New Filings – May 25, 2017

Brumfield, et al. v. Trader Joe’s Company, No. 1:17-cv-03239 (S.D.N.Y.): Putative class action for violation of the Magnuson-Moss Warranty Act, the deceptive acts or practices and false advertising provisions of the GBL, California’s CLRA, FAL, and UCL, and raising claims for breach of express and implied warranties, unjust enrichment, negligent misrepresentation, and fraud. Plaintiffs allege that Defendant falsely markets and sells its Trader Joe’s Black Truffle Flavored Extra Virgin Olive Oil as being flavored by actual black truffles, when it is flavored by an industrially-produced, chemically-derived perfume known as 2,4-dithiapentane.

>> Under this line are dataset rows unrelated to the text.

Definition block_regular (p : ptr) : bool :=
  match index !! p with
  | Some b =>
      match pprev b ≫= fun q => (q,.) <$> index !! q with
      | Some (q, prev) =>
          match list_after q with
          | Some (Ok old) =>
              match @BuildNewListFromBlock _ (ctx_of p) _ (txs_of p) (nHeight prev) (phashBlock prev) old with
              | Some (Ok new) => (nTotalRegisteredCount old + Z.of_nat (length (txs_of p)) <? 2 ^ 32) && (nTotalRegisteredCount new <? 2 ^ 32) && regularb old new
              | _ => true
              end
          | _ => true
          end
      | None => true
      end
  | None => true
  end.

(** Block 1 is checked and processed, then block 2, which is undone for block 3; block 3 is refused and block 2 is processed again. *)
Definition operations : list operation :=
  [OpProcess 0 false; OpProcess 1 true; OpProcess 1 false; OpTip (Some 1); OpProcess 2 false; OpTip (Some 2); OpGetTip false;
   OpUndo 2 false; OpTip (Some 1); OpGetTip false; OpProcess 3 false; OpProcess 2 false; OpTip (Some 2); OpGet 1 false; OpGet 2 false].
Definition answers : list answer := default [] (spec_run index txs_of ctx_of Sample.nodes_collaterals 1 0 (∅, None) operations).
Definition nodes (a : answer) : list Z := match a with AnsList l => (map_to_list (mnMap l)).*1 | _ => [] end.
End ManagerSample.

Lemma sample_blocks p b : ManagerSample.index !! p = Some b ->
  (p = 0 /\ b = ManagerSample.block 100 None 0) \/ (p = 1 /\ b = ManagerSample.block 101 (Some 0) 1) \/
  (p = 2 /\ b = ManagerSample.block 102 (Some 1) 2) \/ (p = 3 /\ b = ManagerSample.block 103 (Some 1) 2).
Proof.
  unfold ManagerSample.index. cbn. rewrite !lookup_insert_Some, lookup_empty. intuition congruence.
Qed.

Lemma sample_heap : wf_heap ManagerSample.index.
Proof.
  intros p b Hp. destruct (sample_blocks p b Hp) as [[-> ->]|[[-> ->]|[[-> ->]|[-> ->]]]]; (split; [cbn; lia|split; [|done]]); [done|..]; cbn.
  - exists (ManagerSample.block 100 None 0). split; [by vm_compute|done].
  - exists (ManagerSample.block 101 (Some 0) 1). split; [by vm_compute|done].
  - exists (ManagerSample.block 101 (Some 0) 1). split; [by vm_compute|done].
Qed.

Lemma sample_regular p b q prev old new : ManagerSample.index !! p = Some b -> pprev b = Some q -> ManagerSample.index !! q = Some prev ->
  ManagerSample.list_after q = Some (Ok old) ->
  @BuildNewListFromBlock _ (ManagerSample.ctx_of p) _ (ManagerSample.txs_of p) (nHeight prev) (phashBlock prev) old = Some (Ok new) ->
  nTotalRegisteredCount old + Z.of_nat (length (ManagerSample.txs_of p)) < 2 ^ 32 /\ nTotalRegisteredCount new < 2 ^ 32 /\ regular old new.
Proof.
  intros Hp Hq Hprev Hold Hnew.
  assert (E : ManagerSample.block_regular p = true).
  { destruct (sample_blocks p b Hp) as [[-> _]|[[-> _]|[[-> _]|[-> _]]]]; clear; vm_compute; reflexivity. }
  unfold ManagerSample.block_regular in E. rewrite Hp, Hq in E. cbn [mbind option_bind] in E. rewrite Hprev in E. cbn [fmap option_fmap option_map] in E.
  rewrite Hold, Hnew in E. rewrite !andb_true_iff, !Z.ltb_lt in E. destruct E as [[E1 E2] E3%regularb_spec]. done.
Qed.
(** Only one string without spaces decodes to given bytes. *)
Lemma EncodeBase58_DecodeBase58 s b : Forall (fun c => isspace c = false) s -> Z.of_nat (length s) <= 5 * 10 ^ 8 ->
  DecodeBase58 s = Some (Some b) -> EncodeBase58 b = Some s.
Proof.
  intros Hsp Hs. destruct (count_while (Z.eqb 49) s) as [z psz] eqn:E1. destruct (digits_of psz) as [[ds bad] rest] eqn:E2.
  destruct (count_while_spec _ _ _ _ E1) as (l & Es & Hz & Hl & Hpsz). destruct (digits_of_spec _ _ _ _ E2) as (Ep & Hds & Hr).
  destruct (decode_number s z psz ds bad rest) as (v & st & Ev & Est & _); [unfold short; lia|done|done|].
  intros Hdec. assert (bad = false) as ->.
  { revert Hdec. unfold DecodeBase58. rewrite (drop_while_none isspace s Hsp), E1, Ev, E2. cbn [mbind option_bind]. rewrite Est. by destruct bad. }
  assert (rest = []) as ->.
  { subst s psz. rewrite !Forall_app in Hsp. destruct Hsp as (_ & _ & Hsp). specialize (Hr eq_refl). destruct Hsp; [done|congruence]. }
  rewrite app_nil_r in Ep. assert (Hc : canonical 58 ds).
  { split; [done|]. subst psz. destruct ds as [|d ds]; [done|]. cbn [map drop_while] in Hpsz |- *. destruct (Z.eqb_spec 0 d) as [<-|]; [|done].
    exfalso. change (49 =? char58 0) with true in Hpsz. apply (f_equal length) in Hpsz. pose proof (drop_while_length (Z.eqb 49) (map char58 ds)). cbn in Hpsz. lia. }
  assert (Hl' : l = replicate z 49). { symmetry. apply replicate_as_Forall. split; [done|]. eapply Forall_impl; [exact Hl|]. intros c Hc'. by apply Z.eqb_eq in Hc'. }
  subst l psz. rewrite Es in Hdec, Hs |- *. rewrite length_app, length_map, length_replicate in Hs.
  destruct (DecodeBase58_chars z ds Hc) as (p & Hp & Hv & Hlp & E); [unfold short; rewrite length_app, length_map, length_replicate; lia|].
  rewrite E in Hdec. injection Hdec as <-.
  destruct (EncodeBase58_spec (replicate z 0 ++ p)) as (z' & p' & es & Eb & Hp' & Hes & Hv' & _ & ->).
  { apply Forall_app. split; [apply Forall_replicate; by unfold is_u8|apply Hp]. }
  { unfold short. rewrite length_app, length_replicate. lia. }
  destruct (zeros_inj z z' p p' Hp Hp' Eb) as [<- <-]. by rewrite (canonical_inj (base := 58) eq_refl es ds Hes Hc ltac:(congruence)).
Qed.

Jessani, et al. v. Monini North America, Inc., No. 1:17-cv-03257 (S.D.N.Y.): Putative class action for violation of the Magnuson-Moss Warranty Act, the deceptive acts or practices and false advertising provisions of the GBL, California’s CLRA, FAL, and UCL, and raising claims for breach of express and implied warranties, unjust enrichment, negligent misrepresentation, and fraud. Plaintiffs allege that Defendant falsely markets and sells its Monini White Truffle Flavored Extra Virgin Olive Oil and Monini Black Truffle Flavored Extra Virgin Olive Oil as being flavored by actual black truffles, when it is flavored by an industrially-produced, chemically-derived perfume known as 2,4-dithiapentane.